MADISON, Wis. - Officials from the Wisconsin Department of Justice met Wednesday afternoon with lawmakers who authored the bill creating the state's hemp pilot program and lobbyists from the Wisconsin Farm Bureau Federation to air their concerns about the extraction of cannabidiol, or CBD, under the state's hemp-growing pilot program.
Sen. Patrick Testin, R-Stevens Point, said the DOJ would be issuing an updated analytical note authorizing Wisconsin farmers to extract CBD oil under the hemp-growing program.
"I think within the next day or so we're going to have some clarity for those who want to participate in this program and give some assurance that they're not going to be shut off from the state of Wisconsin," Testin said.

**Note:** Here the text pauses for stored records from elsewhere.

Lemma unescape_length (n : nat) (s t : string) :
  (String.length s ≤ n)%nat → url.unescape s = Some t →
  (String.length t ≤ String.length s)%nat.
Proof.
  revert s t. induction n as [|n IH]; intros s t Hn Hs.
  - destruct s; simpl in Hn; [|lia]. by injection Hs as <-.
  - destruct s as [|c s]; [by injection Hs as <-|].
    assert (∀ c' t', String c' <$> url.unescape s = Some t' →
                     (String.length t' ≤ String.length (String c s))%nat) as Hstep.
    { intros c' t' (t0 & Ht0 & ->)%fmap_Some. simpl in *.
      pose proof (IH s t0 ltac:(lia) Ht0). lia. }
    destruct (Ascii.eqb_spec c "%") as [->|Hpercent].
    + destruct s as [|h1 [|h2 rest]]; try done. simpl in Hs.
      destruct (url.ishex h1 && url.ishex h2); [|done].
      apply fmap_Some in Hs as (t0 & Ht0 & ->). simpl in *.
      pose proof (IH rest t0 ltac:(lia) Ht0). lia.
    + destruct (Ascii.eqb_spec c "+") as [->|Hplus]; [by eapply Hstep|].
      apply (Hstep c). by rewrite <-unescape_other.
Qed.

Lemma unescape_plain (s : string) : plain s = true → url.unescape s = Some s.
Proof.
  induction s as [|c s IH]; [done|]. intros Hplain. simpl in Hplain.
  apply andb_prop in Hplain as [[Hpercent Hplus]%andb_prop Hs].
  apply negb_true_iff in Hpercent, Hplus.
  apply Ascii.eqb_neq in Hpercent, Hplus.
  rewrite unescape_other by done. by rewrite IH.
Qed.

Lemma unescape_same_plain (s : string) : url.unescape s = Some s → plain s = true.
Proof.
  induction s as [|c s IH]; [done|]. intros Hs.
  destruct (Ascii.eqb_spec c "%") as [->|Hpercent].
  - destruct s as [|h1 [|h2 rest]]; try done. simpl in Hs.
    destruct (url.ishex h1 && url.ishex h2); [|done].
    apply fmap_Some in Hs as (t0 & Ht0 & [= _ Heq]).
    pose proof (unescape_length _ _ _ (le_n _) Ht0) as Hlen.
    rewrite <-Heq in Hlen. simpl in Hlen. lia.
  - destruct (Ascii.eqb_spec c "+") as [->|Hplus].
    + simpl in Hs. by apply fmap_Some in Hs as (t0 & _ & [=]).
    + rewrite unescape_other in Hs by done.
      apply fmap_Some in Hs as (t0 & Ht0 & [= ->]).
      simpl. rewrite IH by done.
      apply Ascii.eqb_neq in Hpercent, Hplus. by rewrite Hpercent, Hplus.
Qed.

Lemma unescape_trailing_percent (n : nat) (s : string) :
  (String.length s ≤ n)%nat → url.unescape (s +:+ "%") = None.
Proof.
  revert s. induction n as [|n IH]; intros s Hn.
  - destruct s; [done|simpl in Hn; lia].
  - destruct s as [|c s]; [done|].
    destruct (Ascii.eqb_spec c "%") as [->|Hpercent].
    + destruct s as [|h1 [|h2 rest]]; [done| |].
      * by destruct h1 as [[] [] [] [] [] [] [] []].
      * change (url.unescape (String "%" (String h1 (String h2 rest)) +:+ "%"))
          with (if url.ishex h1 && url.ishex h2
                then String (ascii_of_N (url.unhex h1 * 16 + url.unhex h2))
                       <$> url.unescape (rest +:+ "%")
                else None).
        rewrite IH by (simpl in Hn; lia). by destruct (_ && _).
    + change (String c s +:+ "%") with (String c (s +:+ "%")).
      destruct (Ascii.eqb_spec c "+") as [->|Hplus].
      * simpl. by rewrite IH by (simpl in Hn; lia).
      * rewrite unescape_other by done. by rewrite IH by (simpl in Hn; lia).
Qed.

Lemma unescape_plus (s rest : string) :
  plain s = true →
  url.unescape (s +:+ "+" +:+ rest) = (λ t, s +:+ " " +:+ t) <$> url.unescape rest.
Proof.
  induction s as [|c s IH].
  - intros _. reflexivity.
  - intros Hplain. simpl in Hplain.
    apply andb_prop in Hplain as [[Hpercent Hplus]%andb_prop Hs].
    apply negb_true_iff in Hpercent, Hplus.
    apply Ascii.eqb_neq in Hpercent, Hplus.
    change (String c s +:+ "+" +:+ rest) with (String c (s +:+ "+" +:+ rest)).
    rewrite unescape_other by done. rewrite IH by done.
    by destruct (url.unescape rest).
Qed.

(** X12. The movie and vote handlers unescape the rest of the path. The
    title reaches the query unchanged exactly when it holds neither a
    percent sign nor a plus sign: a plus sign becomes a space, and a
    percent sign that is not followed by two hexadecimal digits, as at the
    end of the path, empties the title, the error being discarded. *)
Theorem title_unescaping (s : string) :
  (url.QueryUnescape s = (s, None) ↔ plain s = true)
  ∧ unescapedTitle (s +:+ "%") = ""
  ∧ (∀ rest, plain s = true → plain rest = true →
             unescapedTitle (s +:+ "+" +:+ rest) = s +:+ " " +:+ rest)
  ∧ (∀ ExecuteQuery query,
       plain s = true →
       movieHandlerFunc ExecuteQuery unescapedTitle
         {| URL_Path := "/movie/" +:+ s; URL_Query := query |}
       = movieHandlerFunc
           (λ _ _, ExecuteQuery MovieQuery {[ "title" := VString s ]})
           unescapedTitle {| URL_Path := "/movie/" +:+ s; URL_Query := query |}).
Proof.
  split_and!.
  - unfold url.QueryUnescape. split.
    + destruct (url.unescape s) as [t|] eqn:Hs; [|done].
      intros [= ->]. by apply unescape_same_plain.
    + intros Hs. by rewrite unescape_plain.
  - unfold unescapedTitle, url.QueryUnescape.
    by rewrite (unescape_trailing_percent _ s (le_n _)).
  - intros rest Hs Hrest. unfold unescapedTitle, url.QueryUnescape.
    by rewrite unescape_plus, unescape_plain.
  - intros ExecuteQuery query Hs. unfold movieHandlerFunc. cbn [URL_Path].
    rewrite (sliceFrom_prefix "/movie/" s).
    unfold unescapedTitle, url.QueryUnescape. by rewrite unescape_plain.
Qed.
(** [s.split(sep)] for a non-empty separator: the pieces between the
    non-overlapping occurrences of [sep], found from the left.  [skip]
    counts the characters of a matched separator still to be dropped. *)
Fixpoint split_from (sep : string) (skip : nat) (s : string) : list string :=
  match s with
  | EmptyString => [EmptyString]
  | String c s' =>
      match skip with
      | S k => split_from sep k s'
      | O =>
          if String.prefix sep s
          then EmptyString :: split_from sep (String.length sep - 1) s'
          else match split_from sep 0 s' with
               | p :: ps => String c p :: ps
               | [] => [String c EmptyString]
               end
      end
  end.

Definition split (sep s : string) : list string := split_from sep 0 s.

(** Python's [str.isspace] on the ASCII range: TAB, LF, VT, FF, CR,
    FS, GS, RS, US and the space.  The whitespace characters outside ASCII
    (U+0085, U+00A0, ...) are not in this class. *)
Definition is_space (c : ascii) : bool :=
  let n := nat_of_ascii c in
  (((9 <=? n) && (n <=? 13)) || ((28 <=? n) && (n <=? 32)))%nat.

Fixpoint lstrip (s : string) : string :=
  match s with
  | EmptyString => EmptyString
  | String c s' => if is_space c then lstrip s' else s
  end.

Fixpoint rstrip (s : string) : string :=
  match s with
  | EmptyString => EmptyString
  | String c s' =>
      match rstrip s' with
      | EmptyString => if is_space c then EmptyString else String c EmptyString
      | r => String c r
      end
  end.

(** [s.strip()] on ASCII text *)
Definition strip (s : string) : string := rstrip (lstrip s).

(** [s.isascii()]: every byte is below 128. *)
Fixpoint is_ascii (s : string) : bool :=
  match s with
  | EmptyString => true
  | String c s' => (nat_of_ascii c <? 128)%nat && is_ascii s'
  end.

(** [sep.join(l)] for a list of strings *)
Fixpoint join (sep : string) (l : list string) : string :=
  match l with
  | [] => EmptyString
  | [x] => x
  | x :: l' => x ++ sep ++ join sep l'
  end.

(** [sep.join(l)] when items may be [None]: a [TypeError] then. *)
Fixpoint all_str (l : list (option string)) : result (list string) :=
  match l with
  | [] => Ok []
  | Some x :: l' => xs <-r all_str l' ;; Ok (x :: xs)
  | None :: _ => Raise TypeError
  end.

Definition join_opt (sep : string) (l : list (option string))
  : result string :=
  xs <-r all_str l ;; Ok (join sep xs).

End Str.

(** [l[i]] on a list: [IndexError] out of range (non-negative index). *)
Definition getitem {A} (l : list A) (i : nat) : result A :=
  match nth_error l i with
  | Some x => Ok x
  | None => Raise IndexError
  end.

(** ** ElementTree *)

Module ET.

Inductive element : Type :=
| Element (tag : string) (text : option string) (children : list element).

Definition tag (e : element) : string :=
  match e with Element t _ _ => t end.
Definition text (e : element) : option string :=
  match e with Element _ x _ => x end.
Definition children (e : element) : list element :=
  match e with Element _ _ cs => cs end.

(** [e.iter()]: the element and all its descendants, in document order. *)
Fixpoint iter (e : element) : list element :=
  match e with
  | Element _ _ cs => e :: flat_map iter cs
  end.

(** the descendants proper: what the path step [.//] ranges over *)
Definition descendants (e : element) : list element :=
  flat_map iter (children e).

Definition has_tag (t : string) (e : element) : bool :=
  String.eqb (tag e) t.

(** [e.findall(".//t")] *)
Definition findall_desc (t : string) (e : element) : list element :=
  filter (has_tag t) (descendants e).

(** [e.findall("t")]: direct children *)
Definition findall_child (t : string) (e : element) : list element :=
  filter (has_tag t) (children e).

(** [e.findall(".//t1/t2")]: the [t2] children of the [t1] descendants *)
Definition findall_desc_child (t1 t2 : string) (e : element)
  : list element :=
  flat_map (findall_child t2) (findall_desc t1 e).

(** [e.find(path)] is the first element of [e.findall(path)], or [None]. *)
Definition find_desc (t : string) (e : element) : option element :=
  hd_error (findall_desc t e).
Definition find_child (t : string) (e : element) : option element :=
  hd_error (findall_child t e).
Definition find_desc_child (t1 t2 : string) (e : element)
  : option element :=
  hd_error (findall_desc_child t1 t2 e).

End ET.
Import ET.

(** [x.text] where [x] may be [None]: [AttributeError] on [None]. *)
Definition text_of (x : option element) : result (option string) :=
  match x with
  | Some e => Ok (text e)
  | None => Raise AttributeError
  end.

(** ** Detail extraction: the body of the loops of [fetch_paper_details] *)

Definition keywords : list string :=
  ["pharmaceutical"; "biotech"; "company"; "corporation"].

(** [any(keyword in affiliation_text for keyword in [...])] *)
Definition keyword_match (affiliation_text : string) : bool :=
  existsb (fun keyword => Str.contains keyword affiliation_text) keywords.

(** ["corresponding" in affiliation_text and "email" in affiliation_text] *)
Definition email_match (affiliation_text : string) : bool :=
  Str.contains "corresponding" affiliation_text
  && Str.contains "email" affiliation_text.

(** The three locals the author loop updates. *)
Record author_acc : Type := mkAcc {
  non_academic_authors : list (option string);
  company_affiliations : list string;
  corresponding_email : string
}.

Definition acc0 : author_acc := mkAcc [] [] "N/A".

(** One iteration of [for author in authors]. *)
Definition author_step (acc : author_acc) (author : element)
  : result author_acc :=
  match find_desc_child "AffiliationInfo" "Affiliation" author with
  | None => Ok acc
  | Some affiliation =>
      match text affiliation with
      | None => Raise AttributeError          (* None.lower() *)
      | Some aff_text =>
          let affiliation_text := Str.lower aff_text in
          let acc1 :=
            if keyword_match affiliation_text then
              let na :=
                match find_child "LastName" author with
                | Some last_name =>
                    non_academic_authors acc ++ [text last_name]
                | None => non_academic_authors acc
                end in
              mkAcc na (company_affiliations acc ++ [aff_text])
                    (corresponding_email acc)
            else acc in
          if email_match affiliation_text then
            piece <-r getitem (Str.split "email:" affiliation_text) 1 ;;
            Ok (mkAcc (non_academic_authors acc1) (company_affiliations acc1)
                      (Str.strip piece))
          else Ok acc1
      end
  end.

Definition author_loop (authors : list element) : result author_acc :=
  Res.foldM author_step acc0 authors.

(** The dictionary appended to [papers]; the values are [Optional[str]]. *)
Record paper : Type := mkPaper {
  PubmedID : option string;
  Title : option string;
  Publication_Date : option string;
  Non_academic_Authors : option string;
  Company_Affiliations : option string;
  Corresponding_Author_Email : option string
}.

(** [x.text if x is not None else "N/A"] *)
Definition text_or_na (x : option element) : option string :=
  match x with
  | Some e => text e
  | None => Some "N/A"
  end.

(** The body of [for article in root.findall(".//PubmedArticle")]. *)
Definition article_record (article : element) : result paper :=
  pubmed_id <-r text_of (find_desc "PMID" article) ;;
  let title := text_or_na (find_desc "ArticleTitle" article) in
  let pub_date := text_or_na (find_desc_child "PubDate" "Year" article) in
  let authors := findall_desc "Author" article in
  acc <-r author_loop authors ;;
  na <-r match non_academic_authors acc with
         | [] => Ok "N/A"
         | l => Str.join_opt ", " l
         end ;;
  let ca := match company_affiliations acc with
            | [] => "N/A"
            | l => Str.join ", " l
            end in
  Ok (mkPaper pubmed_id title pub_date (Some na) (Some ca)
              (Some (corresponding_email acc))).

DOJ had originally issued a memo last month saying it was illegal to possess and distribute CBD oil, angering farmers who were banking on producing the oil to generate dollars.
The Wisconsin Department of Agriculture, Trade and Consumer Protection received more than 350 applications from farmers hoping to grow hemp and issued more than 70 licenses.
"Initially, we thought if we could have a couple dozen (applications) for the first year, that's a great step in the right direction, but to have 350 shows that there is a huge demand for the industrial hemp crop in Wisconsin and that Wisconsin is poised to lead the national years down the road like we used to back in the 50s, 40s and 30s," Testin said.
It's unclear at this time how many of those applications were from farmers were hoping to extract CBD oil from the hemp.